Le village du soir (7) se trouve dans un dépôt industriel. Le lieu est voué à être réaménagé dans les plans localisés de quartier (PLQ) du PAV, mais est actuellement dédié à la vie nocturne. En journée – et en temps de Covid, les bars et discothèques disséminés dans cet espace montrent porte close. L’espace est lui-même très fermé, clôturé en dehors de la seule route d’accès et de deux entrées. Les boîtes aux lettres, la présence de vigiles, les clôtures entretenues autour du site soulignent que le lieu est privé, d’autant qu’il est toujours partagé avec des activités liées aux garages et à la carrosserie. Ici, le vocabulaire de la friche réinvestie est présent : pompes à bières, fauteuil en palettes, petites guirlandes, œuvres de street art, des éléments qui pourraient caractériser la vie nocturne de certaines friches (dont les friches culturelles).

7. Village du soir, une simili friche (Collectif Inter-Friches, 2020)

Le jardin des Moraines (8) se trouve à Carouge, commune limitrophe de Genève. Ce vaste espace, consacré à l’agriculture urbaine, abrite des lieux de convivialité. Des rencontres entre habitants y sont organisées. L’espace est enchâssé dans des murets et une végétation haute sur ses abords, ne permettant de voir l’intérieur du jardin que depuis certains angles. À son entrée, une lourde grille cadenassée empêche un usage complètement ouvert et public du lieu. Dans l’enceinte du jardin, de nombreuses espèces végétales et fruitières poussent dans les bacs et serres. S’y côtoient du mobilier en palettes et du mobilier en plastique également (tables et chaises de jardins). À noter, la présence de nombreux jeux et jouets pour enfants, témoignant de l’usage familial du lieu. Du mobilier plus imposant et fixe – bars, cabanons, roulotte, etc.  – montre que l’usage du lieu est régulier.

8. Jardin des Moraines (Collectif Inter-Friches, 2020)

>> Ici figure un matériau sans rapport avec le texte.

Lemma dots_ahead_good w t :
  SLASH ∉ w → (t = [] ∨ ∃ t', t = SLASH :: t') → dots_ahead (w ++ t) ↔ w = js "." ∨ w = js "..".
Proof.
  intros Hw Ht. split.
  - intros (d & t2 & Hd & E & Ht2). enough (w = d) by set_solver.
    assert (SLASH ∉ d) as Hsd.
    { apply elem_of_cons in Hd as [->|[->|[]%not_elem_of_nil]%elem_of_cons]; vm_compute;
        intros H; repeat (apply elem_of_cons in H as [H|H]; [done|]); by apply not_elem_of_nil in H. }
    apply not_slash_Forall in Hw, Hsd.
    assert (not_char SLASH SLASH = false) as Hc by done.
    destruct Ht as [-> |[t' ->]], Ht2 as [-> |[t2' ->]]; rewrite ?app_nil_r in E.
    + done.
    + by apply (cut_class_end _ _ d SLASH t2' Hw) in E.
    + symmetry in E. by apply (cut_class_end _ _ w SLASH t' Hsd) in E.
    + by destruct (cut_class _ _ _ _ _ _ _ Hw Hsd Hc Hc E) as [-> _].
  - intros Hd. exists w, t. set_solver.
Qed.

(** The repeated group up to the end of the text. *)
Lemma star_segments p s m :
  (∃ x, x ∈ matches (RStar dir_segment) (mkSt p s m) ∧ rest x = []) ↔
  ∃ segs, Forall good segs ∧ s = dir_of segs.
Proof.
  split.
  - intros (x & Hx & Er). cbn [matches rest] in Hx. remember (length s) as n eqn:En. clear En.
    revert p s m Hx. induction n as [|n IH]; intros p s m; cbn [star].
    { intros ->%list_elem_of_singleton. simpl in Er. subst s. by exists []. }
    rewrite elem_of_app, list_elem_of_singleton, elem_of_concat.
    intros [(l & (st1 & -> & H1)%list_elem_of_fmap & H2)| ->];
      [|simpl in Er; subst s; by exists []].
    apply in_segment in H1 as (w & t & -> & Hne & Hw & Hd & ->). cbn [rest] in H2.
    destruct (_ <? _); [|by apply not_elem_of_nil in H2].
    apply IH in H2 as (segs & Hs & ->). exists (w :: segs). split; [|done].
    constructor; [|done]. rewrite dots_ahead_good in Hd; [unfold good; naive_solver|done|].
    destruct segs as [|w2 segs]; [by left|right]. by eexists.
  - intros (segs & Hs & ->). revert p. induction Hs as [|w segs (Hne & Hw & H1 & H2) Hs IH]; intros p.
    { eexists. split; [apply in_star_end|done]. }
    destruct (IH (reverse w ++ SLASH :: p)) as (x & Hx & Er). exists x. split; [|done].
    eapply in_star_step; [|cbn [rest]|exact Hx].
    + apply in_segment. exists w, (dir_of segs). split_and!; [done|done|done| |done].
      rewrite dots_ahead_good; [naive_solver|done|].
      destruct segs as [|w2 segs]; [by left|right]. by eexists.
    + unfold dir_of. simpl. rewrite length_app. lia.
Qed.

Les friches de l’agglomération, entre friches agricoles et industrielles

Le deuxième arpentage était consacré à des espaces en périphérie du canton de Genève. L’itinéraire traverse des friches dont il est difficile d’en définir l’usage actuel : s’agit-il de friches ou de jachères ? La parcelle est-elle en attente d’urbanisation ? L’accès à la première est libre, des barrières délimitent clairement la parcelle sans en empêcher l’accès (9). Les dimensions de cette parcelle, la présence d’herbes folles qui semblent non pâturées, ni avoir été précédées de cultures, l’absence de délimitation pour le bétail, la présence d’un chemin lié à l’usage du lieu sont autant d’éléments qui permettent de douter d’un usage agricole récent. Non loin, une deuxième parcelle enherbée enclavée présente des caractéristiques similaires. Elle accueillerait des moutons de temps en temps. Des barrières empêchent d’y accéder depuis la rue (10).

9. Une parcelle en friche, partiellement délimitée (Collectif Inter-Friches, 2020)

10. Une parcelle agricole, laissée en friche (Collectif Inter-Friches, 2020)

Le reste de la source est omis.